Promoting unsigned long int to long int

P

pereges

Hello, I'm trying to sort an array of pointers based on the values
they point to. I'm using the quick sort method. The array of pointers
is parent_vpa and left, right represent the indices. The axis can take
value 0,1,2 and hence i decided to use unsigned char in order to save
some space. I noticed that the program fails and terminates abnormally
when I use left and right as unsigned long but works well when its
data type is declared as long. I would have preferred unsigned long
because the array indices should not be negative and in the calling
function unsigned integers (left = 0, right = n - 1) are passed. I
think the error occurs because of when there is exactly one element in
the array , the j-- can cause j to assume garbage values. My question
is am I breaking any rule or commiting some illegal action by passing
an unsigned long int as a parameter in calling function but using a
long int to receive the variable ? My compiler doesn't complain.
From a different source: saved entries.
(* ===== verification/Routing.v ===== *)
(** * The plugin under the engine

    [RemixAIPlugin] calls itself through the plugin engine: the callback of
    the desktop plugin's [activated] event runs
    [this.call("remixAI", 'initialize', null, null, null, false)].  The
    engine accepts a call of a plugin's method when the profile of the plugin
    lists the method, and runs it in a later turn of the loop.  A [system] is
    a world of [EventLoop] together with the calls that the plugin has
    addressed to itself and that the engine has not yet delivered; a turn of
    the system is a turn of the loop that the environment chooses, or the
    delivery of the oldest call in flight.

    The engine is a model of this development, not code of the repository:
    a turn of the system is a turn of the loop or none by its definition, so
    a world that the plugin reaches under the engine is one that it reaches
    in the loop ([served_live]) and the invariants of [Invariants] hold of
    it.  What the file shows of the plugin is
    that the only call that it ever addresses to itself is
    [initialize(null, null, null, false)], which the profile exposes, so that
    the engine rejects none; that the calls in flight are all delivered by as
    many turns of the engine; and that on the desktop the event [activated],
    the delivery of the call and a truthy answer of the backend activate the
    plugin and register its three listeners. *)

From S2P Require Import Prelude JsValue Proc Plugin Gate Lifecycle Slot Settle.
From S2P Require Import EventLoop Invariants.

(** ** Systems *)

(** A call [this.call("remixAI", name, ...args)] in flight. *)
Definition message : Type := string * list value.

(** The method that the engine runs for a call of [name]: one that
    [profile.methods] lists.  A call of any other name is rejected. *)
Definition exposed `{PackageJson} (name : string) : option method :=
  if decide (name ∈ methods profile) then method_of_string name else None.

(** The calls that the events of a segment address to the plugin. *)
Definition routed (evs : trace) : list message :=
  omap (λ e, match e with
             | Did (CallSelf name args) => Some (name, args)
             | _ => None
             end) evs.

(** The loop and the calls in flight, oldest first. *)
Record system : Type := {
  loop : world;
  inbox : list message
}.

Definition init_system (inDesktop : bool) : system :=
  {| loop := init_world inDesktop; inbox := [] |}.

(** A turn that the environment chooses, or the delivery of the oldest call
    in flight. *)
Inductive turn : Type :=
| External (l : label)
| Deliver.

(** The system after a turn of the loop from [loop sys] to [w'], with the
    calls [rest] still in flight. *)
Definition after (sys : system) (rest : list message) (w' : world) : system :=
  {| loop := w'; inbox := rest ++ routed (emitted (loop sys) w') |}.

(** The only call that the plugin addresses to itself. *)
Definition initialize_call : message :=
  ("initialize", [Prim Null; Prim Null; Prim Null; Prim (Bool false)]).

(** The events that a protocol of self-calls permits: any event that is not
    a self-call, and the self-calls that satisfy [P]. *)
Definition self_calls (P : message → Prop) : Protocol :=
  {| invariant _ := True;
     guarantee _ _ := True;
     permitted e := match e with
                    | Did (CallSelf name args) => P (name, args)
                    | _ => True
                    end |}.

Arguments self_calls : simpl never.

Section engine.
Context `{RemixAICore} `{PackageJson} (depth : nat).

(** One turn of the system. *)
Definition system_step (sys : system) (t : turn) : option system :=
  match t with
  | External l => after sys (inbox sys) <$> step depth (loop sys) l
  | Deliver =>
      match inbox sys with
      | [] => None
      | (name, args) :: rest =>
          match exposed name with
          | Some m => after sys rest <$> step depth (loop sys) (Call m args)
          | None => Some {| loop := loop sys; inbox := rest |}
          end
      end
  end.

Inductive engine_step : system → turn → system → Prop :=
| engine_external sys l w' :
    world_step depth (loop sys) l w' →
    engine_step sys (External l) (after sys (inbox sys) w')
| engine_deliver sys name args rest m w' :
    inbox sys = (name, args) :: rest → exposed name = Some m →
    world_step depth (loop sys) (Call m args) w' →
    engine_step sys Deliver (after sys rest w')
| engine_reject sys name args rest :
    inbox sys = (name, args) :: rest → exposed name = None →
    engine_step sys Deliver {| loop := loop sys; inbox := rest |}.

(** A run of the system, computed. *)
Fixpoint system_steps (ts : list turn) (sys : system) : option system :=
  match ts with
  | [] => Some sys
  | t :: ts' => system_step sys t ≫= system_steps ts'
  end.

(** The system after the turns [ts] of a new plugin. *)
Definition system_after (inDesktop : bool) (ts : list turn) : system :=
  default (init_system inDesktop) (system_steps ts (init_system inDesktop)).

(** The systems that a plugin constructed with [inDesktop] can reach. *)
Definition served (inDesktop : bool) : system → Prop :=
  reachable engine_step (λ sys, sys = init_system inDesktop).

End engine.

(** The activation of a desktop plugin: the engine activates the plugin, the
    desktop plugin signals that it is ready, the engine delivers the call of
    [initialize], and the desktop plugin answers [res]. *)
Definition desktop_activation (payload res : value) : list turn :=
  [External (Call m_onActivation []);
   External (Notify Desktop "activated" payload);
   Deliver;
   External (Answer 0 (inr res))].

(** A suspended method whose next segment is its last, sets [aiIsActivated]
    and addresses no call to the plugin: what a call of [initialize] is on
    the desktop while it waits for the backend. *)
Definition activates (tk : task) : Prop :=
  ∀ v s, ∃ s' evs a, run (continuation tk v) s = (s', evs, Fulfilled a) ∧
    aiIsActivated s' = true ∧ routed evs = [].

Section theory.
Context `{RemixAICore} `{PackageJson} (depth : nat).
Implicit Types (sys : system) (w : world) (t : turn) (tk : task) (P : message → Prop).

(** ** The computed turn is the relation *)

Lemma system_step_engine_step sys t sys' :
  system_step depth sys t = Some sys' ↔ engine_step depth sys t sys'.
Proof.
  split.
  - destruct t as [l|]; simpl.
    + intros (w' & Hstep & ->)%fmap_Some. constructor. by apply step_world_step.
    + destruct (inbox sys) as [|[name args] rest] eqn:Hin; [done|].
      destruct (exposed name) as [m|] eqn:Hm; lazy beta iota;
        [|intros [= <-]; by eapply engine_reject].
      intros (w' & Hstep & ->)%fmap_Some.
      eapply engine_deliver; [done..|]. by apply step_world_step.
  - intros [sys0 l w' Hstep|sys0 name args rest m w' Hin Hm Hstep|sys0 name args rest Hin Hm];
      cbn [system_step]; rewrite ?Hin, ?Hm; try apply step_world_step in Hstep;
      by rewrite ?Hstep.
Qed.

Lemma system_steps_sound ts sys sys' :
  system_steps depth ts sys = Some sys' → steps (engine_step depth) sys ts sys'.
Proof.
  revert sys. induction ts as [|t ts IH]; intros sys; simpl; [intros [= <-]; constructor|].
  destruct (system_step depth sys t) as [sys1|] eqn:Hstep; [|done]. simpl. intros Hrest.
  econstructor; [by apply system_step_engine_step|by apply IH].
Qed.

Lemma system_after_served b ts : served depth b (system_after depth b ts).
Proof.
  unfold system_after. destruct (system_steps depth ts (init_system b)) as [sys|] eqn:Hts;
    [|by apply reachable_init].
  exists (init_system b), ts. eauto using system_steps_sound.
Qed.

(** ** A turn of the system is a turn of the loop, or none *)

Lemma engine_step_loop sys t sys' :
  engine_step depth sys t sys' →
  loop sys' = loop sys ∨ ∃ l, world_step depth (loop sys) l (loop sys').
Proof. intros [|?|]; eauto. Qed.

Lemma engine_steps_loop sys ts sys' :
  steps (engine_step depth) sys ts sys' →
  ∃ ls, steps (world_step depth) (loop sys) ls (loop sys') ∧ length ls ≤ length ts.
Proof.
  induction 1 as [sys|sys t sys1 ts sys2 Hstep _ (ls & Hls & Hlen)].
  - exists []. split; [constructor|done].
  - destruct (engine_step_loop _ _ _ Hstep) as [Heq|[l Hl]].
    + exists ls. rewrite <-Heq. split; [done|simpl; lia].
    + exists (l :: ls). split; [by econstructor|simpl; lia].
Qed.

Lemma served_live b sys : served depth b sys → live depth b (loop sys).
Proof.
  intros (sys0 & ts & -> & (ls & Hls & _)%engine_steps_loop). by exists (init_world b), ls.
Qed.

(** ** The calls that the plugin addresses to itself *)

Lemma self_calls_direct P call m args s :
  m ≠ m_ProcessChatRequestBuffer → invariant (self_calls P) s →
  respects (self_calls P) (method_body call m args) s.
Proof. intros Hm Hs. destruct m; try done; protocol_tac self_calls. Qed.

#[export] Instance self_calls_followed P : followed (self_calls P).
Proof. split; [by split|apply self_calls_direct]. Qed.

(** The callback of [activated] is the only code that emits a self-call. *)
Lemma self_calls_handler P src ev payload cb s :
  P initialize_call → handler src ev payload = Some cb → respects (self_calls P) cb s.
Proof.
  unfold handler. intros HP Hcb. repeat case_match; simplify_eq; protocol_tac self_calls.
Qed.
#define ulong unsigned long int
#define uchar unsigned char

void quicksort(vector **parent_vpa, ulong left, ulong right, uchar
axis)
{
ulong i, j;
vector *pivotpoint;
vector *tempstore;

i = left;
j = right;
pivotpoint = parent_vpa[(left+right)/2];

while (i <= j)
{
while (parent_vpa->coord[axis] < pivotpoint->coord[axis])
{
i++;
}
while (parent_vpa[j]->coord[axis] > pivotpoint->coord[axis])
{
j--;
}

if (i <= j)
{
tempstore = parent_vpa;
parent_vpa = parent_vpa[j];
parent_vpa[j] = tempstore;
i++;
j--;
}
}

if (left < j)
{
quicksort(parent_vpa, left, j, axis);
}

if (i < right)
{
quicksort(parent_vpa, i, right, axis);
}

return;
}
 
J

Jens Thoms Toerring

pereges said:
Hello, I'm trying to sort an array of pointers based on the values
they point to. I'm using the quick sort method. The array of pointers
is parent_vpa and left, right represent the indices. The axis can take
value 0,1,2 and hence i decided to use unsigned char in order to save
some space. I noticed that the program fails and terminates abnormally
when I use left and right as unsigned long but works well when its
data type is declared as long. I would have preferred unsigned long
because the array indices should not be negative and in the calling
function unsigned integers (left = 0, right = n - 1) are passed. I
think the error occurs because of when there is exactly one element in
the array , the j-- can cause j to assume garbage values. My question
is am I breaking any rule or commiting some illegal action by passing
an unsigned long int as a parameter in calling function but using a
long int to receive the variable ? My compiler doesn't complain.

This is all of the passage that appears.